[Aim of the task]
Transcribe the stretch of entries below from the line with "index_values (df_index ra)" through the line with "apply create_daily_stats_ok in Ha as (reca", exactly and with both ends included; leave out all other lines.

[Opening Information supplied section]

Lemma create_daily_stats_err perfs e :
  _create_daily_stats ext perfs = Err e ↔
  mapM (close_of_daily ext) (omap daily_of perfs) = Err e.
Proof.
  pose proof (create_daily_stats_unfold ext perfs) as Hu.
  destruct (mapM (close_of_daily ext) (omap daily_of perfs))
    as [stamps|e'] eqn:Hm; simpl in Hu; rewrite Hu;
    [|split; by intros [= ->]].
  destruct (closes_then_frame _ _ Hm) as (records & _ & ->).
  split; discriminate.
Qed.

Lemma mapM_closes_readable perfs stamps :
  mapM (close_of_daily ext) (omap daily_of perfs) = Ok stamps →
  closes_readable ext perfs = true.
Proof.
  unfold closes_readable. revert stamps.
  induction perfs as [|p perfs IH]; intros stamps H; [done|].
  apply mapM_result_ok in H. simpl in *.
  destruct (p !! "daily_perf") as [d|].
  - inversion H as [|? t ? ts Hd Hrest]; subst. rewrite Hd. simpl.
    apply (IH ts). by apply mapM_result_ok.
  - apply (IH stamps). by apply mapM_result_ok.
Qed.

(** X1: the reducer returns a report exactly when every record found under
    a [daily_perf] key carries a [period_close] that converts; in every
    other case it raises. *)
Theorem create_daily_stats_returns_iff perfs :
  is_ok (_create_daily_stats ext perfs) = closes_readable ext perfs.
Proof.
  destruct (closes_readable ext perfs) eqn:Hread.
  - destruct (closes_readable_mapM _ _ Hread) as [stamps Hm].
    rewrite create_daily_stats_unfold, Hm. simpl.
    by destruct (closes_then_frame _ _ Hm) as (records & _ & ->).
  - destruct (_create_daily_stats ext perfs) as [report|e] eqn:Hr; [|done].
    apply create_daily_stats_ok in Hr as (records & stamps & _ & Hst & _).
    apply mapM_result_ok, mapM_closes_readable in Hst. congruence.
Qed.

(** X2: the reducer raises what reading the first unreadable daily record
    raises: KeyError for a record without [period_close], TypeError for a
    [daily_perf] that is no record; snapshots after it are not looked at. *)
Theorem create_daily_stats_first_error pre p post daily e :
  closes_readable ext pre = true →
  p !! "daily_perf" = Some daily →
  close_of_daily ext daily = Err e →
  _create_daily_stats ext (pre ++ p :: post) = Err e
  ∧ (∀ d : gmap string value,
       daily = VDict d → d !! "period_close" = None →
       e = KeyError "period_close")
  ∧ ((∀ d, daily ≠ VDict d) → e = TypeError).
Proof.
  intros Hpre Hp He. split; [|split].
  - apply create_daily_stats_err.
    destruct (closes_readable_mapM _ _ Hpre) as [stamps Hm].
    rewrite omap_app. simpl. rewrite Hp.
    eapply mapM_result_app_err_r; [exact Hm|].
    simpl. by rewrite He.
  - intros d -> Hd. unfold close_of_daily in He. simpl in He.
    rewrite Hd in He. simpl in He. congruence.
  - intros Hnot. unfold close_of_daily in He.
    destruct daily; simpl in He; congruence.
Qed.

Lemma daily_bucket_omap perfs :
  omap daily_of (daily_bucket perfs) = omap daily_of perfs.
Proof.
  unfold daily_bucket. induction perfs as [|p perfs IH]; [done|].
  rewrite filter_cons.
  destruct (p !! "daily_perf") as [d|] eqn:Hp.
  - rewrite decide_True by (unfold is_daily; by rewrite Hp).
    simpl. rewrite Hp. f_equal. exact IH.
  - rewrite decide_False by (unfold is_daily; by rewrite Hp).
    simpl. rewrite Hp. exact IH.
Qed.

(** X3: the report depends on the snapshots only through the values under
    their [daily_perf] keys: snapshots without the key can be dropped, and
    two lists with the same daily records in the same order reduce alike,
    whatever else the snapshots carry. *)
Theorem create_daily_stats_daily_only perfs perfs' :
  omap daily_of perfs = omap daily_of perfs' →
  _create_daily_stats ext perfs = _create_daily_stats ext perfs'
  ∧ _create_daily_stats ext perfs
    = _create_daily_stats ext (daily_bucket perfs).
Proof.
  intros H. rewrite !create_daily_stats_unfold. split; [by rewrite H|].
  by rewrite daily_bucket_omap.
Qed.

(** X4: reducing a list in two parts: when both parts reduce, so does the
    whole, with the two indexes one after the other and the rows of both;
    when a part raises, the whole raises what the first failing part
    raises. *)
Theorem create_daily_stats_app a b :
  (∀ e, _create_daily_stats ext a = Err e →
        _create_daily_stats ext (a ++ b) = Err e)
  ∧ (∀ ra e, _create_daily_stats ext a = Ok ra →
             _create_daily_stats ext b = Err e →
             _create_daily_stats ext (a ++ b) = Err e)
  ∧ (∀ ra rb, _create_daily_stats ext a = Ok ra →
              _create_daily_stats ext b = Ok rb →
              ∃ r, _create_daily_stats ext (a ++ b) = Ok r
                   ∧ index_values (df_index r)
                     = index_values (df_index ra)
                       ++ index_values (df_index rb)
                   ∧ nrows r = (nrows ra + nrows rb)%nat).
Proof.
  split; [|split].
  - intros e He. apply create_daily_stats_err in He.
    apply create_daily_stats_err. rewrite omap_app.
    by apply mapM_result_app_err_l.
  - intros ra e Ha Hb.
    apply create_daily_stats_ok in Ha as (_ & sa & _ & Hsa & _).
    apply mapM_result_ok in Hsa.
    apply create_daily_stats_err in Hb.
    apply create_daily_stats_err. rewrite omap_app.
    by eapply mapM_result_app_err_r.
  - intros ra rb Ha Hb.
    apply create_daily_stats_ok in Ha as (reca & sa & Hra & Hsa & _ & ->).
    apply create_daily_stats_ok in Hb as (recb & sb & Hrb & Hsb & _ & ->).
    apply mapM_result_ok in Hsa, Hsb.
    pose proof (mapM_result_app_ok _ _ _ _ _ Hsa Hsb) as Hm.
    rewrite <- omap_app in Hm.
    destruct (closes_then_frame _ _ Hm) as (records & Hrec & Hdf).
    eexists. split.
    { rewrite create_daily_stats_unfold, Hm. simpl. exact Hdf. }
    simpl. split; [by rewrite fmap_app|].
    rewrite !nrows_frame_of_records.
    assert (length (VDict <$> records)
            = length (VDict <$> (reca ++ recb))) as Hlen.
    { by rewrite <- Hrec, omap_app, Hra, Hrb, fmap_app. }
    rewrite !length_fmap, length_app in Hlen. done.
Qed.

[Closing Information supplied section]

[Your response]
                     = index_values (df_index ra)
                       ++ index_values (df_index rb)
                   ∧ nrows r = (nrows ra + nrows rb)%nat).
Proof.
  split; [|split].
  - intros e He. apply create_daily_stats_err in He.
    apply create_daily_stats_err. rewrite omap_app.
    by apply mapM_result_app_err_l.
  - intros ra e Ha Hb.
    apply create_daily_stats_ok in Ha as (_ & sa & _ & Hsa & _).
    apply mapM_result_ok in Hsa.
    apply create_daily_stats_err in Hb.
    apply create_daily_stats_err. rewrite omap_app.
    by eapply mapM_result_app_err_r.
  - intros ra rb Ha Hb.
    apply create_daily_stats_ok in Ha as (reca & sa & Hra & Hsa & _ & ->).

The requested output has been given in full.